WHAT IS REQUIRED: From the opening line of the records through the line bearing "destruct (server_init_ok _", set down every line exactly.

RECORDS:
(** A server that has enrolled a device since its start has files to start again from. *)
Lemma enrolled_server_files sa wide w w' cfg s0 id pub com sv :
  started sa wide w w' cfg s0 → keypair (sc_server_sk cfg) (sc_server_pub cfg) → device_added id pub com s0 sv →
  server_files (ServerArgs.a_state_dir sa) (devices (sv_registry sv)) (sc_server_sk cfg) (sc_server_pub cfg) (files (sv_world sv)).
Proof.
  intros [H0 Hw Hp _ _ Hk] [_ Hpub] [[Hs Hn Hd _] Hpath _ _ Hfile Hother _ _].
  destruct (server_init_ok _ _ _ _ _ _ H0) as (_ & _ & [[[_ _ _ Hshort] _ _ _ _] _]). cbn [fst] in Hshort. rewrite Hp in *.
  destruct (key_path_apart _ Hshort) as [Hn1 Hn2]. constructor; [done| |done| |done].
  - split; [by apply Forall_take|]. unfold devices. rewrite length_take. lia.
  - rewrite (Hother _ Hn1 Hn2), Hw. exact Hk.
Qed.

(** The configuration comes from the files and the command line. *)
Lemma started_config sa wide w w' cfg s0 :
  started sa wide w w' cfg s0 → sc_require_pairing_token cfg = a_require_pairing_token sa ∧ sc_allowed_roles cfg = [1; 2]%Z.
Proof.
  intros [H0 _ _ _ _ _]. unfold server_init in H0.
  pose proof (server_start_cases wide (ServerArgs.a_state_dir sa) (a_require_pairing_token sa) w) as Hc.
  destruct (server_start _ _ _ w) as [o w1]. cbn [fst] in H0. subst o. by destruct Hc as (_ & ? & ? & _).
Qed.
End files.

(** ** The life of a device *)
Section life.
Context {NaCl : Sodium} {HS : SodiumSpec NaCl} {NET : Net}.

(** The server starts again with the same command line, after it has enrolled a device. *)
Lemma server_restarts sargv sa0 ssodium wide sm cfg s0 u l sm' id pub com sv :
  server_main sargv sa0 ssodium wide sm = (Ok (cfg, s0, u, Some l), sm') → keypair (sc_server_sk cfg) (sc_server_pub cfg) →
  device_added id pub com s0 sv →
  ∀ sa ssodium2 wide2 sm2, ServerArgs.parse_args sargv sa0 = (Ok tt, sa) → (0 ≤ ssodium2)%Z → server_host sa sm2 →
    files (mc_world sm2) = files (sv_world sv) →
    ∃ s2 u2 l2 sm2', server_main sargv sa0 ssodium2 wide2 sm2 = (Ok (cfg, s2, u2, Some l2), sm2') ∧
      devices (sv_registry s2) = devices (sv_registry sv).
Proof.
  intros Hmain Hk Hadd sa ssodium2 wide2 sm2 Hp Hs Hhost Hf.
  destruct (server_main_starts _ _ _ _ _ _ _ _ _ _ Hmain) as (sa' & Hp' & Hst & Hl & _). rewrite Hp in Hp'. injection Hp' as <-.
  pose proof (enrolled_server_files _ _ _ _ _ _ _ _ _ _ Hst Hk Hadd) as Hfiles. rewrite <- Hf in Hfiles.
  destruct (started_config _ _ _ _ _ _ Hst) as [Et Er].
  destruct (server_main_runs sargv sa0 sa ssodium2 wide2 _ _ _ sm2 Hp Hs Hhost (Hl (mk_is_Some _ _ eq_refl)) Hfiles)
    as (s2 & u2 & l2 & sm2' & E & Hd). exists s2, u2, l2, sm2'. split; [|done]. rewrite E. do 5 f_equal.
  destruct cfg. cbn in *. by subst.
Qed.
Lemma dense_sparse_agree_witness :
  v2_loop collect [3; 1; 2; 1] 10 0 [0; 0; 0; 0] []
    = v3_loop collect [3; 1; 2; 1]
        (reverse (spatialAxesFrom 0 [3; 1; 2; 1])) 10 0 [0; 0; 0; 0] [].
Proof.
  refine (proj1 (dense_sparse_agree
                   {| DType := dtype.BFloat16; AxisLengths := [3; 1; 2; 1] |}
                   _ _ _ collect 10%nat) 0 [0; 0; 0; 0] []).
  - simpl. repeat constructor; lia.
  - exists 3. split; [apply list_elem_of_In; simpl; auto | lia].
Defined.

(** ** Full iteration is the row-major enumeration *)

Lemma feed_collect (pairs : list (Z * list Z)) : forall acc,
  feed collect acc pairs = acc ++ pairs.
Proof.
  induction pairs as [| [flatIdx indices] pairs IH]; intros acc; simpl.
  - rewrite app_nil_r. reflexivity.
  - rewrite IH, <- app_assoc. reflexivity.
Qed.

Lemma is_int_iff (z : Z) : GoInt.is_int z <-> - 2 ^ 63 <= z <= 2 ^ 63 - 1.
Proof. reflexivity. Qed.

Lemma maxInt_eq : GoInt.maxInt = 2 ^ 63 - 1.
Proof. reflexivity. Qed.

(** Bounds of [int] as linear facts. *)
Ltac int_range :=
  repeat match goal with
         | H : GoInt.is_int _ |- _ => apply (proj1 (is_int_iff _)) in H
         end;
  rewrite ?maxInt_eq in *;
  try apply is_int_iff.

Lemma Size_wrap_from (axisLengths : list Z) : forall size,
  GoInt.is_int size ->
  foldl (fun size length => GoInt.mul size length) size axisLengths
    = GoInt.wrap (size * product axisLengths).
Proof.
  induction axisLengths as [| x rest IH]; intros size Hsize; simpl.
  - rewrite Z.mul_1_r. symmetry. apply GoIntFacts.wrap_small, Hsize.
  - rewrite IH by apply GoIntFacts.wrap_is_int.
    unfold GoInt.mul. rewrite GoIntFacts.wrap_mul_l. f_equal. ring.
Qed.

Lemma Size_wrap (at_ : ArrayType) : Size at_ = GoInt.wrap (product (AxisLengths at_)).
Proof.
  unfold Size. rewrite Size_wrap_from.
  - f_equal. lia.
  - apply is_int_iff. lia.
Qed.

Lemma Size_product (at_ : ArrayType) :
  GoInt.is_int (product (AxisLengths at_)) -> Size at_ = product (AxisLengths at_).
Proof. intros H. rewrite Size_wrap. apply GoIntFacts.wrap_small, H. Qed.

Lemma length_bind_const {A B : Type} (f : A -> list B) (k : nat) (l : list A) :
  (forall x, length (f x) = k) -> length (l ≫= f) = (length l * k)%nat.
Proof.
  intros Hf. induction l as [| x l IH]; [reflexivity |].
  rewrite bind_cons, length_app, IH, Hf. simpl. lia.
Qed.

Lemma row_major_length (axisLengths : list Z) :
  Forall (fun length => 0 <= length) axisLengths ->
  Z.of_nat (length (row_major axisLengths)) = product axisLengths.
Proof.
  induction 1 as [| x rest Hx Hrest IH]; [reflexivity |]. simpl.
  rewrite (length_bind_const _ (length (row_major rest)))
    by (intros; apply length_fmap).
  rewrite length_seqZ. lia.
Qed.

ANSWER SECTION:
(** A server that has enrolled a device since its start has files to start again from. *)
Lemma enrolled_server_files sa wide w w' cfg s0 id pub com sv :
  started sa wide w w' cfg s0 → keypair (sc_server_sk cfg) (sc_server_pub cfg) → device_added id pub com s0 sv →
  server_files (ServerArgs.a_state_dir sa) (devices (sv_registry sv)) (sc_server_sk cfg) (sc_server_pub cfg) (files (sv_world sv)).
Proof.
  intros [H0 Hw Hp _ _ Hk] [_ Hpub] [[Hs Hn Hd _] Hpath _ _ Hfile Hother _ _].
  destruct (server_init_ok _ _ _ _ _ _ H0) as (_ & _ & [[[_ _ _ Hshort] _ _ _ _] _]). cbn [fst] in Hshort. rewrite Hp in *.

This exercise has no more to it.